Work instructions -> The records sit below. Return every line in them that holds the word "option".

Data records ->
::::

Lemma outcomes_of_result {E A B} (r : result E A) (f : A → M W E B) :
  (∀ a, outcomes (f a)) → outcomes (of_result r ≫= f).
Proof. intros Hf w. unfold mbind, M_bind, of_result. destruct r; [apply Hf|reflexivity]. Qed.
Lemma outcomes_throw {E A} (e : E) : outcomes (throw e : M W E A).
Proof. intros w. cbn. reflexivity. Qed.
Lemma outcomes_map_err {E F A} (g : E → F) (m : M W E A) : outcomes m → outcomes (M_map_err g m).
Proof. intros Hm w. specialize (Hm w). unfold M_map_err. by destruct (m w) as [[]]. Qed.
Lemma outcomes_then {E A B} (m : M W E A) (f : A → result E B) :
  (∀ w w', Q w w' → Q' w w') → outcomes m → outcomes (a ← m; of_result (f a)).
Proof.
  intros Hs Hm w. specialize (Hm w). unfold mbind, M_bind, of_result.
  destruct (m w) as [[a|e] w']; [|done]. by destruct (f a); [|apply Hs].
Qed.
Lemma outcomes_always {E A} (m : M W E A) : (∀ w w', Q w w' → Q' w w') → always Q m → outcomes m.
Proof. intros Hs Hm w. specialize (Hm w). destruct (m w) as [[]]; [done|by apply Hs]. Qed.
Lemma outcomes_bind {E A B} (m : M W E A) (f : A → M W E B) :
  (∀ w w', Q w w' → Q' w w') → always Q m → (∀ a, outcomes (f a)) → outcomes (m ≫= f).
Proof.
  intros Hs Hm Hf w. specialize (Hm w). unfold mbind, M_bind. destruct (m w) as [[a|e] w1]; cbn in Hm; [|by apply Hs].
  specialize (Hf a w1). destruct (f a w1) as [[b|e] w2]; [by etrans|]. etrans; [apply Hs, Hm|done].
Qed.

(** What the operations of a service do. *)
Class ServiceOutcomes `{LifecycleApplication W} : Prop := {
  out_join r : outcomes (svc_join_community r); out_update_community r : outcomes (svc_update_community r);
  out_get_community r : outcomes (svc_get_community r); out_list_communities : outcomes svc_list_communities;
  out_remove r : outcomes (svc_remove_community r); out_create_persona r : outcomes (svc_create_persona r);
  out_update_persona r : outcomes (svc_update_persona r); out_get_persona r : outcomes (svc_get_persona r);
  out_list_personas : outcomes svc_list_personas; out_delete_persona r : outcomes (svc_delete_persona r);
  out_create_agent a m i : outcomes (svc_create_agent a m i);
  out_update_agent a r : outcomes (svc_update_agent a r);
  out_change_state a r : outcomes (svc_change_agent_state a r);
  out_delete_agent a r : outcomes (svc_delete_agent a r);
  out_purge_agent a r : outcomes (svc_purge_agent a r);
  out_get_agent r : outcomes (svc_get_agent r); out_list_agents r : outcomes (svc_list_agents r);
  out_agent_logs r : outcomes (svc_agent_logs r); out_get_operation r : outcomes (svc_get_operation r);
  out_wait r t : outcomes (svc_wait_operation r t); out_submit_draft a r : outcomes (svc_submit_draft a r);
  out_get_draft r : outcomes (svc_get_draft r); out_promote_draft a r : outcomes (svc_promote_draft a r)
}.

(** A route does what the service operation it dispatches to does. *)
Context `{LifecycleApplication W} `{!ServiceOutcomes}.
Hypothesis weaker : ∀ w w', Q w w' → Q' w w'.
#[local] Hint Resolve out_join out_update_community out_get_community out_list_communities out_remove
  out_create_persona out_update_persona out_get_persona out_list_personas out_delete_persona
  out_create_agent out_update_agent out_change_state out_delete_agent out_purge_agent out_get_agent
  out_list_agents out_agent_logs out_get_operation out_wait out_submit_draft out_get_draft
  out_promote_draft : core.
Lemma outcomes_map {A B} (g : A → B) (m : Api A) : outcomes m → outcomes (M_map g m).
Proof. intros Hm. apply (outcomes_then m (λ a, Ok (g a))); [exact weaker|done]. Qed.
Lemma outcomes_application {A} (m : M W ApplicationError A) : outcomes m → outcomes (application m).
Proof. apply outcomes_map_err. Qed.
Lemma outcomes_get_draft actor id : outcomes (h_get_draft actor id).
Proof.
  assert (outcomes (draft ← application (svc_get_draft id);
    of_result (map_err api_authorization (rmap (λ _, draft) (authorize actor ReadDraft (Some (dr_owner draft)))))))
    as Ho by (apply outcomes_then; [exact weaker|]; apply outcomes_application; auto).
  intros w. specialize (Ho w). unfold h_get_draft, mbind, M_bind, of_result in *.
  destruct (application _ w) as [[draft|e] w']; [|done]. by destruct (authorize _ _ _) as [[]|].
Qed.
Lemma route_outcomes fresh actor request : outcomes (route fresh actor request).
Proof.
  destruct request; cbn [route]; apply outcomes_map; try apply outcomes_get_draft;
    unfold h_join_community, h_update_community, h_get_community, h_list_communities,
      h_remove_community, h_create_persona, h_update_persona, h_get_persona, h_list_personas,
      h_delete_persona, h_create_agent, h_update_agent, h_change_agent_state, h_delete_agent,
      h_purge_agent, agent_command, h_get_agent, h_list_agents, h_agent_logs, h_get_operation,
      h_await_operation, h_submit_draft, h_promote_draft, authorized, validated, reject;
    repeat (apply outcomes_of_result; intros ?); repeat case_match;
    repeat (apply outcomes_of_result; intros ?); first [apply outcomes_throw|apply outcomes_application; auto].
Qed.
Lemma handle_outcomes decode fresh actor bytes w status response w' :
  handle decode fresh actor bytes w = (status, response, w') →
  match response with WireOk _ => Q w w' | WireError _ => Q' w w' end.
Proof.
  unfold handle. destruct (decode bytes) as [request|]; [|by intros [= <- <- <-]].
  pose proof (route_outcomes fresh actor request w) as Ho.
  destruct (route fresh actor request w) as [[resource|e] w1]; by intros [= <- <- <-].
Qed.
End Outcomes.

::::

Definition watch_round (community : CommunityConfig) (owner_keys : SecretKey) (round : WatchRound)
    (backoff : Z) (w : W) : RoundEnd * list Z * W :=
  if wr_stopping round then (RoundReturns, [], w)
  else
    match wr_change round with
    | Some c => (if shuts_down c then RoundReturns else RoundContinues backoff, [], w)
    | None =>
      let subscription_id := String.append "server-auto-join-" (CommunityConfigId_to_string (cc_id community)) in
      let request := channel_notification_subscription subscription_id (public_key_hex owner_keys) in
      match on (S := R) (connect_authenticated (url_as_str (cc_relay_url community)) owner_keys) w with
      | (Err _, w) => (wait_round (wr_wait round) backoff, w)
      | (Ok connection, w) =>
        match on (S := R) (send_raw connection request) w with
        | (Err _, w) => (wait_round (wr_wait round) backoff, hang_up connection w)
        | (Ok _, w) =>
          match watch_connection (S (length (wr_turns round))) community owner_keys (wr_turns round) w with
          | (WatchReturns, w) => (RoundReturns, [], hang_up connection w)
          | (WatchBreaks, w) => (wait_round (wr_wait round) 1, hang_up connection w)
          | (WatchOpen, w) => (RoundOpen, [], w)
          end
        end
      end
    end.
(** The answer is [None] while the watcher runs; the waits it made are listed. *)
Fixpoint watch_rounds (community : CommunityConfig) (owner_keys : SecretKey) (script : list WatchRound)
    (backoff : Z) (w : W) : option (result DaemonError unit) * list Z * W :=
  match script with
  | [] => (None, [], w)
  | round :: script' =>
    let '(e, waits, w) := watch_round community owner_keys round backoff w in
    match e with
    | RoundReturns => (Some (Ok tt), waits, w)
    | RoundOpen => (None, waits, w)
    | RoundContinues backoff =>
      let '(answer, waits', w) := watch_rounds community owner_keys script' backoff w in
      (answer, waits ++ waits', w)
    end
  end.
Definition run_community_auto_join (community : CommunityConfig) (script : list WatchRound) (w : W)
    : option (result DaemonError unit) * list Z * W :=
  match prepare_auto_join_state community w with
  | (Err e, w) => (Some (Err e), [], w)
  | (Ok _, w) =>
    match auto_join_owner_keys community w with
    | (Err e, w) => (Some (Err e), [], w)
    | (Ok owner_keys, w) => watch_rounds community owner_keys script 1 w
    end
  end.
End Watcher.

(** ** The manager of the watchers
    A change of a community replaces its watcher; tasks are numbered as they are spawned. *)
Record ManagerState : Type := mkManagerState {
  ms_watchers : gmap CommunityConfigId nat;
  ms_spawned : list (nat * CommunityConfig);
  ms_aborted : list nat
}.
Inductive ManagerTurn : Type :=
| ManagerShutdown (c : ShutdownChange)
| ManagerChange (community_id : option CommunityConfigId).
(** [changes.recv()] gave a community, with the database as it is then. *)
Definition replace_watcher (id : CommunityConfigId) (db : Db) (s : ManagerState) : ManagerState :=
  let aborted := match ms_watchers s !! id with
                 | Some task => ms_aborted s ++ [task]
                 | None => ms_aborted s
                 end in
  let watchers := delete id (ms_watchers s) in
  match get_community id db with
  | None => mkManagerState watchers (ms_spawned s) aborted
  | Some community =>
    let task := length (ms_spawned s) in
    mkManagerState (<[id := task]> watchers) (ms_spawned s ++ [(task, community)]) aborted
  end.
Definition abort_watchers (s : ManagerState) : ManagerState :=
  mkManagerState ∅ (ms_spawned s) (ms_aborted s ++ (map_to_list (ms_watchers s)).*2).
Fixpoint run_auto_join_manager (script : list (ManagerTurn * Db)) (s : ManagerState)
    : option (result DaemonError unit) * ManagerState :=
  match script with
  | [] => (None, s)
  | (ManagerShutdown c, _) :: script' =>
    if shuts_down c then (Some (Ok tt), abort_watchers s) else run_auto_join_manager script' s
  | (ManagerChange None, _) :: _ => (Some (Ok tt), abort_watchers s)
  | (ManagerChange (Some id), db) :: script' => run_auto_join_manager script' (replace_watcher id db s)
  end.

::::

Answer section ->
    (backoff : Z) (w : W) : option (result DaemonError unit) * list Z * W :=
    : option (result DaemonError unit) * list Z * W :=
| ManagerChange (community_id : option CommunityConfigId).
    : option (result DaemonError unit) * ManagerState :=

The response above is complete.